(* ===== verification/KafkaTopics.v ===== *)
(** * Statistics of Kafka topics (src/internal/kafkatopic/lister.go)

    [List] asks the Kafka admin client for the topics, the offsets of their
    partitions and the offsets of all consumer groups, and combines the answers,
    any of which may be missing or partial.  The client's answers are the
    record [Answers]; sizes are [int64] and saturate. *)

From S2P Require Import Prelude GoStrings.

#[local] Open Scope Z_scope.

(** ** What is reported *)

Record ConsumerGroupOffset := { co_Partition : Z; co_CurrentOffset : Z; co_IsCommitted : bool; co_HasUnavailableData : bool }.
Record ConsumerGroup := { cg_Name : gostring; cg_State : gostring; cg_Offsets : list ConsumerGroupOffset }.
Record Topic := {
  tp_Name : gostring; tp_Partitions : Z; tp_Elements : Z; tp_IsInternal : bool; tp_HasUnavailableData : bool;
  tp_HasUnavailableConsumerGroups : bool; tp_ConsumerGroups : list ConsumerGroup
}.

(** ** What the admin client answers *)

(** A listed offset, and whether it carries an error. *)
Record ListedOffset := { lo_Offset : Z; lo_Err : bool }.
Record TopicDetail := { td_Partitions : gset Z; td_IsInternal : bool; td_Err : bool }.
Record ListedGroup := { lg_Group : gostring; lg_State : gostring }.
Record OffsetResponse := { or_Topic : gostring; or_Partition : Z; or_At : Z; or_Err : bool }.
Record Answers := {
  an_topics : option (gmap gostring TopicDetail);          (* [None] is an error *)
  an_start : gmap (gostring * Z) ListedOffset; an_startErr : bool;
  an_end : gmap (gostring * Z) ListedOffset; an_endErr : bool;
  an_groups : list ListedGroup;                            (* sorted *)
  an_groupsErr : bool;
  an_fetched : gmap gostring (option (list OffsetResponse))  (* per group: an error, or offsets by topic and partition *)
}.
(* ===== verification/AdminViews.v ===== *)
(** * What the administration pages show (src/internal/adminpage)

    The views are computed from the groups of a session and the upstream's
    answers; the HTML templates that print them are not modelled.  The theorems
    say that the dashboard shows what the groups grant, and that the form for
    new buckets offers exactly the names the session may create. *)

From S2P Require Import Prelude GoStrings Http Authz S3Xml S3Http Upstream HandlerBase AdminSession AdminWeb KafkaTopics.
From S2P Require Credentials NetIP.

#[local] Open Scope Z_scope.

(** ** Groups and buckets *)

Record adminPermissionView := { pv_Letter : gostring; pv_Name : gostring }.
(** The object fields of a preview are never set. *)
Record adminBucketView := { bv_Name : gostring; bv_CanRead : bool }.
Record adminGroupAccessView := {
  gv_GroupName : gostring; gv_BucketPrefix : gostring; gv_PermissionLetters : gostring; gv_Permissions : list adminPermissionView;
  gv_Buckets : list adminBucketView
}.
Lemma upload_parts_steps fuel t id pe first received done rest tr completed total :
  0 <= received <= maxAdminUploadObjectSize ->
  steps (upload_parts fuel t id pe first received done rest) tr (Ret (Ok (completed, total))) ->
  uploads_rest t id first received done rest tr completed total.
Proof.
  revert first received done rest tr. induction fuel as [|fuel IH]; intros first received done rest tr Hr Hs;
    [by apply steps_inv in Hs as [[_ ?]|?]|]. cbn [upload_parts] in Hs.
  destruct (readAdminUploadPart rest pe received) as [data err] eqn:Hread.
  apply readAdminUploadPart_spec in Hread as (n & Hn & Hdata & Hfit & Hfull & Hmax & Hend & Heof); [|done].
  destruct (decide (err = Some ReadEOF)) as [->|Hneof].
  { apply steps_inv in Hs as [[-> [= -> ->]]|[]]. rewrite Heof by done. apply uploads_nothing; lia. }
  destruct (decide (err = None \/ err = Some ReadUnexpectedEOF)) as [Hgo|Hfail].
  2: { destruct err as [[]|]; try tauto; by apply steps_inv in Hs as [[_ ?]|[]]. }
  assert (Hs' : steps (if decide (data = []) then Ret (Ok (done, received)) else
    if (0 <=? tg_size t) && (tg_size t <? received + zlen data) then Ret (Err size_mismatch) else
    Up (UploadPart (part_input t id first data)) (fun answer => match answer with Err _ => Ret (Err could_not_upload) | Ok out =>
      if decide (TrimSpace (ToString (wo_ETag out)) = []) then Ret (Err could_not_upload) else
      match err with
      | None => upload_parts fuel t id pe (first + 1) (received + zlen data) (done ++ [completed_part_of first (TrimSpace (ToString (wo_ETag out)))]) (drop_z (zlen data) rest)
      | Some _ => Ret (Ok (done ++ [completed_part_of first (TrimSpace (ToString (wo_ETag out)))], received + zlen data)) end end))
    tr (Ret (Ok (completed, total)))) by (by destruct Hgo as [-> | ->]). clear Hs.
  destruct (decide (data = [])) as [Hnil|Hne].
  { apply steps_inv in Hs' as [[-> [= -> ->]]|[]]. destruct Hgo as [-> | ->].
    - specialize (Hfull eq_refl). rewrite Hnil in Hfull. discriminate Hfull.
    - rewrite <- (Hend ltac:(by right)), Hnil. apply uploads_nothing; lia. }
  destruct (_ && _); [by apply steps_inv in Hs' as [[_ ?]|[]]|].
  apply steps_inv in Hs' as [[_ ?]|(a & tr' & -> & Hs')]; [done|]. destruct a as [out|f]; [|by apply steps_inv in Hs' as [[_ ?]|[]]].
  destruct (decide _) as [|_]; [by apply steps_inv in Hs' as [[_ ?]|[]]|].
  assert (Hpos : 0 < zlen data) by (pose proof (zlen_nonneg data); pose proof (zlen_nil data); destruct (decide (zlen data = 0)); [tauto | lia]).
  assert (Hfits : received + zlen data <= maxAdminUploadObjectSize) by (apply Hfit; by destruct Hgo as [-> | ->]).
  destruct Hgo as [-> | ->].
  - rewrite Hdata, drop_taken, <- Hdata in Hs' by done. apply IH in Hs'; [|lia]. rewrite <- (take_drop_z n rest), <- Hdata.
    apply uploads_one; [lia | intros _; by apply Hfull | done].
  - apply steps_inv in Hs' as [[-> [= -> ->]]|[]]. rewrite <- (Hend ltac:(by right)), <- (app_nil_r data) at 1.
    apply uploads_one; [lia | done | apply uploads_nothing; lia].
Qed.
+ + + + +
• _Instructions for the task_: Look over the listing above. Pick out and copy every line that includes "ConsumerGroupOffset".

• _Solution for this task_:
Record ConsumerGroupOffset := { co_Partition : Z; co_CurrentOffset : Z; co_IsCommitted : bool; co_HasUnavailableData : bool }.
Record ConsumerGroup := { cg_Name : gostring; cg_State : gostring; cg_Offsets : list ConsumerGroupOffset }.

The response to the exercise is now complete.